If there was a season that could be year-round I would choose Christmas. Christmas has always been the time for laughter and joy, love and compassion, comfort and kindness. Christmas brings out the best in people. We share our belongings and ourselves with our family and strangers. It puts a twinkle in your eye, a brighter smile on your face, and warmth in your body. I tend to start my Christmas the first week of November and follow it through till the end of January. I would force my parents to play every Christmas CD in our house, and begged for everyone to congregate in the living room to watch Christmas movies until the day of. My father’s side of the family would all pile into my Aunt Mae’s house and have the traditional Christmas Eve party. Drinks, food, and presents were the theme and, of course, football.

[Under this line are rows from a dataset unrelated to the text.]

(** * Peterson's algorithm and the unsynchronised counter

    A shallow embedding of [c_examples/peterson_algorithm.c] and
    [c_examples/race_condition_example.c].

    Each program is a small transition system: one agent for [main] and
    one per thread created with [pthread_create].  A step of an agent
    executes one statement (one access to shared memory at most); an
    execution is any interleaving of such steps, which is the meaning of
    [memory_order_seq_cst] for the accesses to [flag] and [turn].  The
    plain accesses to [counter] are interleaved in the same way. *)

From Stdlib Require Import ZArith Lia String List Bool.
From stdpp Require Import base tactics option list relations.

Open Scope Z_scope.

(** ** Machine integers

    [int] is 32 bits wide and [long] 64 bits wide (LP64); arithmetic on
    them is written with its wrap-around. *)

Definition INT_MIN : Z := -2147483648.
Definition INT_MAX : Z := 2147483647.
Definition LONG_MIN : Z := -9223372036854775808.
Definition LONG_MAX : Z := 9223372036854775807.

Definition wrap (w : Z) (z : Z) : Z :=
  (z + 2 ^ (w - 1)) mod 2 ^ w - 2 ^ (w - 1).

Definition wrap_int : Z -> Z := wrap 32.
Definition wrap_long : Z -> Z := wrap 64.

(** [#define ITERATIONS 100000], the same in both programs.  The
    programs below take the value of the macro as their parameter [N]. *)
Definition ITERATIONS : Z := 100000.

(** A call of [printf]: the format as it is written in the source, and
    the values of the arguments after it. *)
Record printf_call := Printf { fmt : string; args : list Z }.

(** ** The protected program: [peterson_algorithm.c] *)

Module Peterson.

(** The two locals of [main] whose addresses are handed to the threads. *)
Inductive ptr := Id0 | Id1.

(** Shared memory: the locals [id0], [id1] of [main] (read by the
    threads through their argument) and the globals [flag], [turn] and
    [counter]. *)
Record mem := Mem {
  id0 : Z;
  id1 : Z;
  flag : list bool;
  turn : Z;
  counter : Z
}.

(** Program points of [peterson_process]. *)
Inductive loc :=
| P_entry       (* id = *arg; other = 1 - id; i = 0 *)
| P_test        (* i < ITERATIONS/2 *)
| P_set_flag    (* flag[id] = true *)
| P_set_turn    (* turn = other *)
| P_wait_flag   (* while (flag[other] && ... *)
| P_wait_turn   (*        ... turn == other) { } *)
| P_read        (* long temp = counter *)
| P_add         (* temp = temp + 1 *)
| P_write       (* counter = temp *)
| P_clear       (* flag[id] = false *)
| P_incr        (* i++ *)
| P_done.       (* return NULL *)

(** A thread: its argument, its program point and its locals.  A local
    holds 0 until its declaration is executed. *)
Record thread := Thread {
  arg : ptr;
  pc : loc;
  id : Z;
  other : Z;
  i : Z;
  temp : Z
}.

(** What a step does to shared memory or to the outside world. *)
Inductive action :=
| A_local
| A_load_arg (p : ptr) (v : Z)
| A_load_flag (k : Z) (b : bool)
| A_store_flag (k : Z) (b : bool)
| A_load_turn (v : Z)
| A_store_turn (v : Z)
| A_load_counter (v : Z)
| A_store_counter (v : Z)
| A_spawn (h : nat) (p : ptr)
| A_join (h : nat)
| A_print (lines : list printf_call).

Inductive agent := Main | Thr (h : nat).

(** Program points of [main]. *)
Inductive mloc :=
| M_start       (* int id0 = 0, id1 = 1; the three banner lines *)
| M_create1     (* pthread_create(&t1, NULL, peterson_process, &id0) *)
| M_create2     (* pthread_create(&t2, NULL, peterson_process, &id1) *)
| M_join1       (* pthread_join(t1, NULL) *)
| M_join2       (* pthread_join(t2, NULL) *)
| M_print       (* printf("Actual final value: %ld\n", counter) *)
| M_verdict     (* if (counter == ITERATIONS) ... else ... *)
| M_exit.       (* return 0 *)

(** The whole program.  [threads] is the table of the threads created
    so far, a handle ([pthread_t]) is an index into it; [hist] is the
    history of the actions performed, oldest first. *)
Record state := State {
  mpc : mloc;
  t1 : option nat;
  t2 : option nat;
  threads : list thread;
  memory : mem;
  hist : list (agent * action)
}.

Definition deref (m : mem) (p : ptr) : Z :=
  match p with Id0 => id0 m | Id1 => id1 m end.

(** [flag[k]]: defined for an index inside the array only. *)
Definition flag_load (f : list bool) (k : Z) : option bool :=
  if 0 <=? k then f !! Z.to_nat k else None.

Definition flag_store (f : list bool) (k : Z) (b : bool) : option (list bool) :=
  if (0 <=? k) && (k <? Z.of_nat (length f))
  then Some (<[Z.to_nat k := b]> f) else None.

Definition set_flag (m : mem) (f : list bool) : mem :=
  Mem (id0 m) (id1 m) f (turn m) (counter m).
Definition set_turn (m : mem) (v : Z) : mem :=
  Mem (id0 m) (id1 m) (flag m) v (counter m).
Definition set_counter (m : mem) (v : Z) : mem :=
  Mem (id0 m) (id1 m) (flag m) (turn m) v.

Definition goto (th : thread) (l : loc) : thread :=
  Thread (arg th) l (id th) (other th) (i th) (temp th).
Definition set_i (th : thread) (v : Z) : thread :=
  Thread (arg th) (pc th) (id th) (other th) v (temp th).
Definition set_temp (th : thread) (v : Z) : thread :=
  Thread (arg th) (pc th) (id th) (other th) (i th) v.

(** One step of [peterson_process] with [ITERATIONS = N]. *)
Definition thread_step (N : Z) (m : mem) (th : thread)
  : option (action * mem * thread) :=
  match pc th with
  | P_entry =>
      let v := deref m (arg th) in
      Some (A_load_arg (arg th) v, m,
            Thread (arg th) P_test v (wrap_int (1 - v)) 0 (temp th))
  | P_test =>
      Some (A_local, m,
            goto th (if i th <? N ÷ 2 then P_set_flag else P_done))
  | P_set_flag =>
      f ← flag_store (flag m) (id th) true;
      Some (A_store_flag (id th) true, set_flag m f, goto th P_set_turn)
  | P_set_turn =>
      Some (A_store_turn (other th), set_turn m (other th),
            goto th P_wait_flag)
  | P_wait_flag =>
      b ← flag_load (flag m) (other th);
      Some (A_load_flag (other th) b, m,
            goto th (if b then P_wait_turn else P_read))
  | P_wait_turn =>
      Some (A_load_turn (turn m), m,
            goto th (if turn m =? other th then P_wait_flag else P_read))
  | P_read =>
      Some (A_load_counter (counter m), m,
            goto (set_temp th (counter m)) P_add)
  | P_add =>
      Some (A_local, m, goto (set_temp th (wrap_long (temp th + 1))) P_write)
  | P_write =>
      Some (A_store_counter (temp th), set_counter m (temp th),
            goto th P_clear)
  | P_clear =>
      f ← flag_store (flag m) (id th) false;
      Some (A_store_flag (id th) false, set_flag m f, goto th P_incr)
  | P_incr =>
      Some (A_local, m, goto (set_i th (wrap_int (i th + 1))) P_test)
  | P_done => None
  end.

Definition banner (N : Z) : list printf_call :=
  [ Printf "=== Peterson's Algorithm Demonstration ===\n" [];
    Printf "Expected final value: %d\n" [N];
    Printf "Starting threads with Peterson's mutual exclusion...\n\n" [] ].

(** The lines printed after the final value, [actual] being [counter]. *)
Definition verdict (N actual : Z) : list printf_call :=
  if actual =? N
  then [ Printf "MUTUAL EXCLUSION GUARANTEED - No lost updates\n" [];
         Printf "Peterson's algorithm prevents race conditions\n" [] ]
  else [ Printf "Unexpected result: %ld\n" [actual] ].

Definition returned (ths : list thread) (h : option nat) : bool :=
  match h with
  | Some n =>
      match ths !! n with
      | Some th => match pc th with P_done => true | _ => false end
      | None => false
      end
  | None => false
  end.

(** One step of [main].  [pthread_create] is taken to succeed (the
    source does not look at its result); [pthread_join] can be taken
    only when the thread has returned. *)
Definition main_step (N : Z) (s : state) : option state :=
  let m := memory s in
  let h := hist s in
  match mpc s with
  | M_start =>
      Some (State M_create1 (t1 s) (t2 s) (threads s)
              (Mem 0 1 (flag m) (turn m) (counter m))
              (h ++ [(Main, A_print (banner N))]))
  | M_create1 =>
      let n := length (threads s) in
      Some (State M_create2 (Some n) (t2 s)
              (threads s ++ [Thread Id0 P_entry 0 0 0 0]) m
              (h ++ [(Main, A_spawn n Id0)]))
  | M_create2 =>
      let n := length (threads s) in
      Some (State M_join1 (t1 s) (Some n)
              (threads s ++ [Thread Id1 P_entry 0 0 0 0]) m
              (h ++ [(Main, A_spawn n Id1)]))
  | M_join1 =>
      if returned (threads s) (t1 s)
      then Some (State M_join2 (t1 s) (t2 s) (threads s) m
                   (h ++ [(Main, A_join (default 0%nat (t1 s)))]))
      else None
  | M_join2 =>
      if returned (threads s) (t2 s)
      then Some (State M_print (t1 s) (t2 s) (threads s) m
                   (h ++ [(Main, A_join (default 0%nat (t2 s)))]))
      else None
  | M_print =>
      Some (State M_verdict (t1 s) (t2 s) (threads s) m
              (h ++ [(Main, A_print
                        [Printf "Actual final value: %ld\n" [counter m]])]))
  | M_verdict =>
      Some (State M_exit (t1 s) (t2 s) (threads s) m
              (h ++ [(Main, A_print (verdict N (counter m)))]))
  | M_exit => None
  end.
(** * AI report writer: the research pipeline of [app.py]

    A shallow embedding of the pipeline's functions ([json_safe],
    [extract_json], [search_web], [plan_searches], [perform_searches],
    [build_references], [write_report], [run_research_pipeline]) and the
    properties its specification states about them.

    Python strings are sequences of Unicode code points; a code point is a
    natural number [N] and a string a [list N], so that [len], slicing and
    [str.replace] count what Python counts. *)

From Stdlib Require Import QArith Ascii DecimalNat.
From stdpp Require Import gmap list strings.

#[local] Set Warnings "-clear-no-such-hyp".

That Christmas was different.
It all changed during my junior year of college. It was a little more than a walk in the park. My uncle committed suicide in the summer from a drug overdose; I was starting my junior year; my mother was diagnosed with bipolar disorder; my grandparents on my mother’s side moved from their house in Avalon, New Jersey to King of Prussia, Pennsylvania. A constant flow of events passed through my life, which seemed to interrupt and disturb my rhythm of things. Junior year seemed to fly by and only about half my school year had passed by. My uncle was very close to my mother and his death seemed to upset her a lot. Her bipolar disorder only made her a rollercoaster of emotions that we all had to make ourselves immune to.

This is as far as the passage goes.